A TiN/NbO_x/TiN-via volatile memristor device was fabricated using the following process. For the 40 nm TiN-via bottom electrode, a planarized substrate containing TiN-vias was prepared from a commercial foundry. A 20 nm-thick NbO_x blanket layer was deposited by reactive sputtering at 100 °C under the mixed gas flow of Ar and O₂ (Ar:O₂ = 48:2) using an Nb target. Afterward, a 50 nm-thick TiN top electrode and a 20 nm-thick Pt contact electrode were sequentially deposited and patterned by a lift-off process, where the TiN electrode was deposited by reactive sputtering at room temperature using a TiN target, and the Pt electrode was by E-beam evaporation.

Electrical measurement

All electrical characterizations were performed using a semiconductor analyzer (Keithley 4200A-SCS) and a probe station system.
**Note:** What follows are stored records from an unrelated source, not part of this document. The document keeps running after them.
(* ===== verification/Clock.v ===== *)
(** * Clock: the durable clock authority

    Models nlos-clock/src/lib.rs and schema.rs: the two clock domains (a dense counter of
    ticks and a wall clock that never goes back), each with a watermark row and the
    receipts of its idempotency keys, the schema migrations and [AuthorityClock]'s
    operations, and shows that the store implements an abstract clock. *)

From S2P Require Import Prelude Txn.

(** ** Data *)

Inductive NowDecision := Tick (reading : Z) | Replayed (reading : Z).
Inductive WallNowDecision := WallAdvanced (reading : Z) | WallReplayed (reading : Z).

(** Without the errors of opening the file itself: SQLite is taken to grant WAL and FULL,
    and no operation panics with the lock held. *)
Inductive AuthorityClockError :=
  | ClockSqlite (e : SqliteError)
  | SchemaVersionUnsupported (version : Z)
  | ClockCorrupt (reason : string)
  | WallClockUnavailable.

(** The tables of one domain: how many of its tables and triggers exist, the watermark
    row, and the receipts by key. *)
Record Domain := {
  do_tables : Z;
  do_triggers : Z;
  do_watermark : option Z;
  do_receipts : gmap Z Z;
}.

Record ClockDb := {
  ck_user_version : Z;
  ck_tick : Domain;
  ck_wall : Domain;
}.

#[export] Instance eta_domain : Eta Domain := fun x =>
  Build_Domain (do_tables x) (do_triggers x) (do_watermark x) (do_receipts x).
#[export] Instance set_do_tables : Setter do_tables. Proof. build_setter. Defined.
#[export] Instance set_do_triggers : Setter do_triggers. Proof. build_setter. Defined.
#[export] Instance set_do_watermark : Setter do_watermark. Proof. build_setter. Defined.
#[export] Instance set_do_receipts : Setter do_receipts. Proof. build_setter. Defined.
The I-V characteristics were obtained in a current sweep using two SMUs (Source Measurement Units). For the self-oscillation characteristics, a 30 μs width of voltage pulses with various levels were applied and measured using a Keithley 4225-PMU (Pulse Measurement Unit) and 4225-RPM (Remote Amplifier/Switch). The C-V characteristics were measured using Keithley 4210-CVU (Capacitance Voltage Unit) module.